>>>>>

Lemma raycastLoop_sameButGradient rayDir n : forall s s',
  sameButGradient s s' ->
  sameButGradient (Lighting.raycastLoop ui nrm L rayDir n s)
                  (Lighting.raycastLoop ui' nrm' L' rayDir n s').
Proof.
  induction n as [| n IH]; intros s s' Hs; cbn [Lighting.raycastLoop].
  - exact Hs.
  - destruct Hs as (Hp & Hc & Ht). rewrite <- Hc.
    destruct (Qltb _ _).
    + now repeat split.
    + apply IH, marchStep_sameButGradient. now repeat split.
Qed.

Lemma rayMarch_sameButGradient camPos rayDir :
  sameButGradient (Lighting.rayMarch ui nrm L camPos rayDir)
                  (Lighting.rayMarch ui' nrm' L' camPos rayDir).
Proof.
  unfold Lighting.rayMarch. apply raycastLoop_sameButGradient.
  now repeat split.
Qed.

Lemma mainImage_independent camPos rayDir :
  Lighting.mainImage ui nrm L camPos rayDir
  = Lighting.mainImage ui' nrm' L' camPos rayDir.
Proof.
  unfold Lighting.mainImage.
  destruct (rayMarch_sameButGradient camPos rayDir) as (_ & Hc & _).
  now rewrite Hc.
Qed.

End LightingIndependence.

(** C9.  [lighting] returns its [diffuseColor] argument for every normal,
    eye direction and setting of the light parameters; hence the pixel
    colour of the lighting shader is the same whatever the gradient
    functions return, whatever [normalize] makes of it, and whatever the
    light direction, the light colours and the ambient, diffuse and
    specular parameters are. *)
Theorem C9_lighting_returns_diffuseColor :
  (forall (L : Lighting.LightEnv) (diffuseColor : vec4) (normal eyeDir : vec3),
     Lighting.lighting L diffuseColor normal eyeDir = diffuseColor) /\
  (forall (gradient gradient' normalize normalize' : vec3 -> vec3)
          (L L' : Lighting.LightEnv) (camPos rayDir : vec3),
     Lighting.mainImage gradient normalize L camPos rayDir
     = Lighting.mainImage gradient' normalize' L' camPos rayDir).
Proof.
  split.
  - reflexivity.
  - intros. apply mainImage_independent.
Qed.

(* ================================================================== *)
(** ** The blending placeholder of the overlay shader *)
(* ================================================================== *)

(** C4.  In the overlay shader, [accumulation] returns the vector
    (0.5, 0.5, 0.5, 0.5) scaled by the sample value, whatever colour was
    accumulated before, whatever the opacity correction factor is and
    whatever [pow] computes: the previous colour is discarded and no term
    of a front-to-back blend is present. *)
Theorem C4_accumulation_placeholder :
  forall (pow : Q -> Q -> Q) (value factor : Q) (composedColor : vec4),
    Overlay.accumulation pow value factor composedColor
    = mkvec4 ((1 # 2) .* value) ((1 # 2) .* value)
             ((1 # 2) .* value) ((1 # 2) .* value) /\
    (forall (pow' : Q -> Q -> Q) (factor' : Q) (composedColor' : vec4),
       Overlay.accumulation pow' value factor' composedColor'
       = Overlay.accumulation pow value factor composedColor).
Proof.
  intros. split; reflexivity.
Qed.

(* ================================================================== *)
(** ** Opacity correction *)
(* ================================================================== *)

Section OpacityCorrection.

Local Open Scope R_scope.



End OpacityCorrection.

(* ================================================================== *)
(** ** The ray-casting loop of the overlay shader *)
(* ================================================================== *)

Lemma ofNat_S (k : nat) : ofNat (S k) == ofNat k + 1.
Proof.
  unfold ofNat. rewrite Nat2Z.inj_succ, <- Z.add_1_r, inject_Z_plus.
  reflexivity.
Qed.

Lemma overlay_rayStepSize : Overlay.rayStepSize = 1 # 150.
Proof. reflexivity. Qed.

Lemma overlay_hit_iff camPos rayDir :
  hit (Overlay.intersectBoundingBox camPos rayDir) = true
  <-> tNear (Overlay.intersectBoundingBox camPos rayDir)
      < tFar (Overlay.intersectBoundingBox camPos rayDir).
Proof. apply Qltb_true. Qed.

Section OverlayLoop.

Variables (tex : vec3 -> vec4) (pw : Q -> Q -> Q).
Variables (camPos rayDir : vec3) (tFar : Q).

(** The loop leaves [i] alone and moves [t] by one step. *)
Lemma loopBody_i s :
  Overlay.i (Overlay.loopBody tex pw camPos rayDir s) = Overlay.i s.
Proof. reflexivity. Qed.

Lemma loopBody_t s :
  Overlay.t (Overlay.loopBody tex pw camPos rayDir s)
  == Overlay.t s + Overlay.rayStepSize.
Proof. cbn [Overlay.loopBody Overlay.t]. apply fadd_eq. Qed.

<<<<<

## Your objective
Give back each line of the material above exactly as it appears.

## Response for this exercise
Lemma raycastLoop_sameButGradient rayDir n : forall s s',
  sameButGradient s s' ->
  sameButGradient (Lighting.raycastLoop ui nrm L rayDir n s)
                  (Lighting.raycastLoop ui' nrm' L' rayDir n s').
Proof.
  induction n as [| n IH]; intros s s' Hs; cbn [Lighting.raycastLoop].
  - exact Hs.
  - destruct Hs as (Hp & Hc & Ht). rewrite <- Hc.
    destruct (Qltb _ _).
    + now repeat split.
    + apply IH, marchStep_sameButGradient. now repeat split.
Qed.

Lemma rayMarch_sameButGradient camPos rayDir :
  sameButGradient (Lighting.rayMarch ui nrm L camPos rayDir)
                  (Lighting.rayMarch ui' nrm' L' camPos rayDir).
Proof.
  unfold Lighting.rayMarch. apply raycastLoop_sameButGradient.
  now repeat split.
Qed.

Lemma mainImage_independent camPos rayDir :
  Lighting.mainImage ui nrm L camPos rayDir
  = Lighting.mainImage ui' nrm' L' camPos rayDir.
Proof.
  unfold Lighting.mainImage.
  destruct (rayMarch_sameButGradient camPos rayDir) as (_ & Hc & _).
  now rewrite Hc.
Qed.

End LightingIndependence.

(** C9.  [lighting] returns its [diffuseColor] argument for every normal,
    eye direction and setting of the light parameters; hence the pixel
    colour of the lighting shader is the same whatever the gradient
    functions return, whatever [normalize] makes of it, and whatever the
    light direction, the light colours and the ambient, diffuse and
    specular parameters are. *)
Theorem C9_lighting_returns_diffuseColor :
  (forall (L : Lighting.LightEnv) (diffuseColor : vec4) (normal eyeDir : vec3),
     Lighting.lighting L diffuseColor normal eyeDir = diffuseColor) /\
  (forall (gradient gradient' normalize normalize' : vec3 -> vec3)
          (L L' : Lighting.LightEnv) (camPos rayDir : vec3),
     Lighting.mainImage gradient normalize L camPos rayDir
     = Lighting.mainImage gradient' normalize' L' camPos rayDir).
Proof.
  split.
  - reflexivity.
  - intros. apply mainImage_independent.
Qed.

(* ================================================================== *)
(** ** The blending placeholder of the overlay shader *)
(* ================================================================== *)

(** C4.  In the overlay shader, [accumulation] returns the vector
    (0.5, 0.5, 0.5, 0.5) scaled by the sample value, whatever colour was
    accumulated before, whatever the opacity correction factor is and
    whatever [pow] computes: the previous colour is discarded and no term
    of a front-to-back blend is present. *)
Theorem C4_accumulation_placeholder :
  forall (pow : Q -> Q -> Q) (value factor : Q) (composedColor : vec4),
    Overlay.accumulation pow value factor composedColor
    = mkvec4 ((1 # 2) .* value) ((1 # 2) .* value)
             ((1 # 2) .* value) ((1 # 2) .* value) /\
    (forall (pow' : Q -> Q -> Q) (factor' : Q) (composedColor' : vec4),
       Overlay.accumulation pow' value factor' composedColor'
       = Overlay.accumulation pow value factor composedColor).
Proof.
  intros. split; reflexivity.
Qed.

(* ================================================================== *)
(** ** Opacity correction *)
(* ================================================================== *)

Section OpacityCorrection.

Local Open Scope R_scope.



End OpacityCorrection.

(* ================================================================== *)
(** ** The ray-casting loop of the overlay shader *)
(* ================================================================== *)

Lemma ofNat_S (k : nat) : ofNat (S k) == ofNat k + 1.
Proof.
  unfold ofNat. rewrite Nat2Z.inj_succ, <- Z.add_1_r, inject_Z_plus.
  reflexivity.
Qed.

Lemma overlay_rayStepSize : Overlay.rayStepSize = 1 # 150.
Proof. reflexivity. Qed.

Lemma overlay_hit_iff camPos rayDir :
  hit (Overlay.intersectBoundingBox camPos rayDir) = true
  <-> tNear (Overlay.intersectBoundingBox camPos rayDir)
      < tFar (Overlay.intersectBoundingBox camPos rayDir).
Proof. apply Qltb_true. Qed.

Section OverlayLoop.

Variables (tex : vec3 -> vec4) (pw : Q -> Q -> Q).
Variables (camPos rayDir : vec3) (tFar : Q).

(** The loop leaves [i] alone and moves [t] by one step. *)
Lemma loopBody_i s :
  Overlay.i (Overlay.loopBody tex pw camPos rayDir s) = Overlay.i s.
Proof. reflexivity. Qed.

Lemma loopBody_t s :
  Overlay.t (Overlay.loopBody tex pw camPos rayDir s)
  == Overlay.t s + Overlay.rayStepSize.
Proof. cbn [Overlay.loopBody Overlay.t]. apply fadd_eq. Qed.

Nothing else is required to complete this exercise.